From mboxrd@z Thu Jan  1 00:00:00 1970
From: Thomas Koenig <ig25@mvmap66.ciw.uni-karlsruhe.de>
To: egcs@cygnus.com
Subject: Register allocation
Date: Tue, 14 Oct 1997 05:51:00 -0000
Message-id: <199710141250.NAA03152@mvmap66.ciw.uni-karlsruhe.de>
X-SW-Source: 1997-10/msg00533.html

egcs 971008 with haifa enabled generates two unnecessary register
moves for the function for Linux i386-glibc1:

typedef struct pt
{
    int x;
    int y;
    struct pt *n;
} pt;

#define WALL(a) ((a)->n == 0)
#define SQR(a) ((double) (a)* (double) (a))

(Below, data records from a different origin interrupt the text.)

(** * NoseParticleGeneration.py: seed particles for an exhaled-droplet CFD run

    A shallow embedding of [NoseParticleGeneration.py] and the properties of
    its emission scheduler, region samplers, geometric transform and record
    writer.

    Python floats are IEEE-754 binary64 values, modelled by Rocq's primitive
    [float]; Python integers are [Z].  The interpreter state the script
    touches (the random generator, the output file, standard output) is
    threaded explicitly through a small state-and-exception monad.  The one
    unbounded loop of the script, the rejection loop of [GenNostril], is
    given a fuel argument; running out of fuel is reported as [Running], the
    loop still spinning. *)

From Stdlib Require Import String Ascii ZArith List Bool Lia Arith.
From Stdlib Require Import Floats DecimalString Sorted.
Import ListNotations.

#[local] Set Warnings "-inexact-float".
#[local] Open Scope Z_scope.

(* ================================================================== *)
(** * The Python runtime the script relies on *)
(* ================================================================== *)

Module Py.

(** Exceptions the operations used by the script can raise. *)
Inductive exn : Type :=
| IndexError
| ValueError
| ZeroDivisionError
| OverflowError.

(** Result of an expression without side effects. *)
Inductive res (A : Type) : Type :=
| Ok (a : A)
| Err (e : exn).
Arguments Ok {A} a.
Arguments Err {A} e.

(** The part of the interpreter state the script reads or writes:
    - [draws], [cursor]: the module-level generator of [random]; [draws] is
      the sequence of values [random.random()] is going to return and
      [cursor] the number of values already consumed;
    - [file]: the strings written to [ParticleInitial.dat], in order;
    - [stdout]: the lines printed. *)
Record World : Type := mkWorld {
  draws : nat -> float;
  cursor : nat;
  file : list string;
  stdout : list string
}.

(** How a statement ends: normally, with an exception, or (fuel exhausted)
    still inside a [while True] loop.  Each case keeps the world reached. *)
Inductive outcome (A : Type) : Type :=
| Done (a : A) (w : World)
| Raise (e : exn) (w : World)
| Running (w : World).
Arguments Done {A} a w.
Arguments Raise {A} e w.
Arguments Running {A} w.

Definition M (A : Type) : Type := World -> outcome A.

Definition ret {A} (a : A) : M A := fun w => Done a w.

Definition bind {A B} (c : M A) (k : A -> M B) : M B :=
  fun w =>
    match c w with
    | Done a w' => k a w'
    | Raise e w' => Raise e w'
    | Running w' => Running w'
    end.

Definition lift {A} (r : res A) : M A :=
  fun w => match r with Ok a => Done a w | Err e => Raise e w end.

Declare Scope py_scope.
Delimit Scope py_scope with py.
Notation "x <- c ;; k" := (bind c (fun x => k))
  (at level 61, c at next level, right associativity) : py_scope.
Notation "c ;; k" := (bind c (fun _ => k))
  (at level 61, right associativity) : py_scope.

(** [seq[i]] for a non-negative literal index. *)
Definition index {A} (l : list A) (i : nat) : res A :=
  match nth_error l i with
  | Some a => Ok a
  | None => Err IndexError
  end.

(** [range(start, stop, step)] as the list it iterates over. *)
Definition range_len (start stop step : Z) : Z :=
  if 0 <? step then Z.max 0 ((stop - start + step - 1) / step)
  else Z.max 0 ((start - stop - step - 1) / (- step)).

Fixpoint count_from (n : nat) (start step : Z) : list Z :=
  match n with
  | O => []
  | S n' => start :: count_from n' (start + step) step
  end.

Definition range (start stop step : Z) : res (list Z) :=
  if step =? 0 then Err ValueError
  else Ok (count_from (Z.to_nat (range_len start stop step)) start step).

(** [a % b] on integers (the sign of the result follows the divisor). *)
Definition mod_ (a b : Z) : res Z :=
  if b =? 0 then Err ZeroDivisionError else Ok (a mod b).

(** [for x in xs: body], with the local variables that the body rebinds
    passed along as [s]. *)
Fixpoint for_in {A S} (xs : list A) (body : A -> S -> M S) (s : S) : M S :=
  match xs with
  | [] => ret s
  | x :: xs' => bind (body x s) (for_in xs' body)
  end.

(** [random.random()]: the next value of the generator. *)
Definition random : M float :=
  fun w => Done (draws w (cursor w))
                (mkWorld (draws w) (S (cursor w)) (file w) (stdout w)).

(** [random.uniform(a, b)] is [a + (b - a) * random()]. *)
Definition uniform_of (a b u : float) : float := (a + (b - a) * u)%float.

Definition uniform (a b : float) : M float :=
  bind random (fun u => ret (uniform_of a b u)).

(** [file_handle.write(s)] and [print(s)]. *)
Definition write (s : string) : M unit :=
  fun w => Done tt (mkWorld (draws w) (cursor w) (file w ++ [s]) (stdout w)).

Definition print (s : string) : M unit :=
  fun w => Done tt (mkWorld (draws w) (cursor w) (file w) (stdout w ++ [s])).

(** [open(name, 'w')]: the file starts empty. *)
Definition open_w : M unit :=
  fun w => Done tt (mkWorld (draws w) (cursor w) [] (stdout w)).

(** ** Numbers to text *)

Definition TAB : string := String (ascii_of_nat 9) EmptyString.
Definition NL : string := String (ascii_of_nat 10) EmptyString.
Definition DQUOTE : string := String (ascii_of_nat 34) EmptyString.

(** [str(n)] for an integer.  CPython refuses the conversion of an integer
    of more than 4300 digits with [ValueError]; no identifier of a run comes
    near that size and the case is left out here (see [printable]). *)
Definition str_int (n : Z) : string := NilZero.string_of_int (Z.to_int n).

Fixpoint repeat_char (c : ascii) (n : nat) : string :=
  match n with
  | O => EmptyString
  | S n' => String c (repeat_char c n')
  end.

double e_point_point(pt *a, pt *b)
{
    double res;
    res = SQR(a->x - b->x) + SQR(a->y - b->y);
    if (WALL(a) || WALL(b)) {
	res *= 4;
    }
    return res;
}

Here's the assembly output:

	.file	"point.c"
	.version	"01.01"
/ GNU C version egcs-2.90.12 971008 (gcc2-970802 experimental) (i586-pc-linux-gnulibc1) compiled by GNU C version egcs-2.90.12 971008 (gcc2-970802 experimental).
/ options passed:  -O6 -fomit-frame-pointer -fno-exceptions
/ options enabled:  -fdefer-pop -fomit-frame-pointer -fcse-follow-jumps
/ -fcse-skip-blocks -fexpensive-optimizations -fthread-jumps
/ -fstrength-reduce -fpeephole -fforce-mem -ffunction-cse
/ -finline-functions -finline -fkeep-static-consts -fcaller-saves
/ -fpcc-struct-return -frerun-cse-after-loop -fschedule-insns2
/ -fsched-interblock -fsched-spec -fcommon -fverbose-asm -fgnu-linker
/ -fregmove -falias-check -fargument-alias -m80387 -mhard-float
/ -mno-soft-float -mieee-fp -mfp-ret-in-387 -mschedule-prologue
/ -mcpu=pentium -march=pentium

gcc2_compiled.:
.section	.rodata
	.align 4
.LC1:
	.long 0x0,0x40100000
.text
	.align 4
.globl e_point_point
	.type	 e_point_point,@function
e_point_point:
	pushl %ebx
	movl 8(%esp),%edx
	movl 12(%esp),%ecx
	movl (%edx),%ebx
	movl (%ecx),%eax
	fmul %st(0),%st
	subl %eax,%ebx
	movl %ebx,%eax
        ^^^^^^^^^^^^^^
	pushl %eax
	fildl (%esp)
	addl $4,%esp
	fmul %st(0),%st
	faddp %st,%st(1)
	cmpl $0,8(%edx)
	je .L3
	cmpl $0,8(%ecx)
	jne .L2
.L3:
	fldl .LC1
	fmulp %st,%st(1)
.L2:
	popl %ebx
	ret
.Lfe1:
	.size	 e_point_point,.Lfe1-e_point_point
	.ident	"GCC: (GNU) egcs-2.90.12 971008 (gcc2-970802 experimental)"

Both of these register moves are unnecessary, and when I replace the
first one with the more obvious

	subl %eax,%ebx
	pushl %ebx
	movl 4(%edx),%ebx
	fildl (%esp)

the resulting code is indeed faster.
-- 
Thomas Koenig, Thomas.Koenig@ciw.uni-karlsruhe.de, ig25@dkauni2.bitnet.
The joy of engineering is to find a straight line on a double
logarithmic diagram.